Access to care is also a huge issue for women nationwide. There are many places in the country where there are no doctors who specialize in caring for women. “Almost half of the counties in the U.S. actually don’t have an OB-GYN,” says Afsari-Howard. “There are places in this country where women [cannot] access care … without driving for five [or] sometimes ten hours.” This issue is only becoming more prevalent as the restrictions on women’s care tighten and doctors become fearful of facing legal liability, such as license revocation or even criminal charges, for simply treating a patient. “Almost 30% of [Idaho’s] OB-GYNs left the state after the abortion bans were implemented, so that is a third of doctors that were serving women in [the] state [that] are now gone.”
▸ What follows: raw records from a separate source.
(* ===== verification/OrderPathSpec.v ===== *)
(** The order path ([OrderPath.v]) against its contract: what a send hands
    to the kernel, the requests an order manager approves, and what a
    response does to it.

    Orders out: the send handler ([OrderPath.v]) is the order manager's
    decision followed by one send, whatever the kernel answers.

    Responses in: what the response handler ([OrderPath.v]) makes of each
    message of the exchange, and of anything else. *)
From S2P Require Import Prelude.
From S2P Require Import TableInterface.
From S2P Require Import TimingWheel.
From S2P Require Import TradingTypes.
From S2P Require Import Endian.
From S2P Require Import Protocol.
From S2P Require Import ProtocolTotal.
From S2P Require Import Framing.
From S2P Require Import ByteStream.
From S2P Require Import OrderManager.
From S2P Require Import OrderManagerSpec.
From S2P Require Import OrderManagerTheorems.
From S2P Require Import TcpSocket.
From S2P Require Import TcpConnection.
From S2P Require Import OrderPath.
From S2P Require Import StrategyPolicy.
Local Open Scope Z_scope.
Local Open Scope array_scope.

Module OrderPathSpec.
Import OMgr Tcp Conn Io OMSpec OMSignal.

(** * One send *)

(** What the kernel does with one non-blocking send of [buf]: what it takes,
    and the status the source makes of it. *)
Fixpoint kernel_takes (answers : list SendAnswer) (buf : list Z) : list Z * SendStatus :=
  match answers with
  | [] => ([], kWouldBlock)
  | SendError EINTR :: answers => kernel_takes answers buf
  | SendError e :: _ => ([], if would_block e then kWouldBlock else if peer_gone e then kPeerClosed else kError)
  | Room n :: _ => (take n buf, if bool_decide (take n buf = []) then kError else kOk)
  end.
(* ===== verification/StrategyMarket.v ===== *)
(** The market phase of the strategy thread ([StrategyThread.v]): whatever
    the kernel answers, a batch of updates is processed, the invariants are
    kept, and only requests the order manager has approved are handed to the
    socket.

    Trading without a network: the specification of the market phase.

    [trade] runs the strategy and the order manager over a batch of updates
    and lists the requests that were approved; it knows no buffers, frames or
    sockets.  On a connection with room, the market phase of the strategy
    thread ([StrategyThread.v]) refines it: the same states, and on the wire
    the frames of exactly those requests, in that order. *)
From S2P Require Import Prelude.
From S2P Require Import TableInterface.
From S2P Require Import TimingWheel.
From S2P Require Import TradingTypes.
From S2P Require Import Protocol.
From S2P Require Import Framing.
From S2P Require Import ByteStream.
From S2P Require Import OrderManager.
From S2P Require Import OrderManagerSpec.
From S2P Require Import OrderManagerTheorems.
From S2P Require Import TcpSocket.
From S2P Require Import TcpConnection.
From S2P Require Import OrderPath.
From S2P Require Import StrategyPolicy.
From S2P Require Import StrategyThread.
From S2P Require Import OrderPathSpec.
Local Open Scope Z_scope.

Module STMarket.
Import OMgr Tcp Conn Io ST OMSpec OrderPathSpec OrderOut.

(** A request and what the kernel took of its frame. *)
Definition Sent : Type := Request * list Z.
Definition sent_part (s : Sent) : Prop := request_ok s.1 ∧ s.2 `prefix_of` frame_bytes (request_frame s.1).
Definition sent_whole (s : Sent) : Prop := s.2 = frame_bytes (request_frame s.1).
Definition sent_bytes (l : list Sent) : list Z := concat (snd <$> l).

Lemma sent_bytes_app l l' : sent_bytes (l ++ l') = sent_bytes l ++ sent_bytes l'.
Proof. unfold sent_bytes. by rewrite fmap_app, concat_app. Qed.

Lemma sent_whole_bytes l : Forall sent_whole l → sent_bytes l = concat (frame_bytes ∘ request_frame <$> l.*1).
Proof. induction 1 as [| [r b] l Hw _ IH]; [done |]. unfold sent_bytes in *. cbn [fmap list_fmap concat snd fst]. by rewrite IH, Hw. Qed.

(** A kernel whose buffer has room for a request, [n] times over. *)
Definition always_room (n : nat) (w : Os) : Prop :=
  (n <= length (sends w))%nat ∧ Forall (λ a, ∃ k, a = Room k ∧ (49 <= k)%nat) (sends w).

Lemma request_frame_length r : 0 < lenZ (frame_bytes (request_frame r)) <= 49.
Proof. rewrite frame_bytes_length. pose proof (layout_request_bytes r) as (_ & H & _). unfold kMessageHeaderSize. lia. Qed.

Lemma kernel_takes_room w r n :
  always_room (Datatypes.S n) w →
  kernel_takes (sends w) (frame_bytes (request_frame r)) = (frame_bytes (request_frame r), kOk).
Proof.
  intros [Hn Hr]. destruct (sends w) as [| a l]; [simpl in Hn; lia |]. inversion_clear Hr as [| ? ? (k & -> & Hk) _]. simpl.
  pose proof (request_frame_length r). rewrite take_ge by lia. rewrite bool_decide_false; [done |]. intros E. rewrite E in *. simpl in *. lia.
Qed.

Section Market.
Context (ndebug native_little : bool).
Context {M : Type} `{TM : Table Z OrderInfo M} `{TI : TableIter Z OrderInfo M} `{TR : TableRebuild M}.
Context {TL : TableLaws Z OrderInfo M} {TIL : TableIterLaws Z OrderInfo M}.
Context {S : Type} `{SP : StrategyPolicy S} {SL : StrategyLaws S}.
Abbreviation Thread := (StrategyThread M S).
Implicit Types (t : Thread) (o : OrderManager M) (io : Io).

Record trading_ok (o : OrderManager M) (s : S) io : Prop := {
  tr_inv : inv ndebug o;
  tr_limit : per_symbol_limit o;
  tr_positions : positions_small o;
  tr_symbols : kMaxSymbols <= max_symbols (ctx_ o);
  tr_policy : policy_ok s;
  tr_io : io_ok io;
}.

Definition thread_ok t : Prop := trading_ok (order_mgr_ t) (strategy_ t) (io_ t).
These issues however, don’t affect everyone equally across the board. Inherent racism in medicine practiced in this country has led to one of the highest maternal morbidity/mortality rates for black and brown women within all first world countries. “Black women have three to four times higher risk of dying from pregnancy related causes than white women … and Native American and Alaskan Native women [have] two to three [times higher risk], and these disparities persist regardless of income or education,” Afsari-Howard says. “[Aside from pregnancy] we also see [these disparities] when it comes to heart disease in women, gynecologic cancers in women, and access to things like abortion and contraception [for] Black, Latina and Native women.”
Additionally, socioeconomic status plays a huge role in access to care for all Americans— insurance issues can limit the care that a patient is able to receive if providers don’t take their insurance and they cannot pay out of pocket. According to KFF Health News, “Health coverage plays a major role in enabling people to access health care and protecting families from high medical costs. There have been longstanding racial and ethnic disparities in health coverage that contribute to disparities in health.”
While medical care for women has improved in the past couple of decades, especially in areas like consent and trauma informed care, we still have a long way to go. The hope as of now, is that we are in the midst of a step back, right before the two steps forward. To ensure progress, medical clinics and doctors should be working towards ensuring that interpreting services are available in order to effectively communicate with patients, as well as making sure patients know about doctor-patient confidentiality. Allowing patients to explain their symptoms and medical history by asking open-ended questions so that the provider gets the whole picture and the patient feels listened to is also essential. In terms of advocating for yourself, it is important that you ask questions and play an active role within your own health care. Knowing your own body and staying firm in your experiences is vital — no one, especially medical professionals, should be invalidating what you know to be true of your own experience or trying to dictate what you should do with your body. “[Don’t] be afraid to speak up for your own sense of bodily autonomy. You have a right to freedom in your body,” says Afsari-Howard.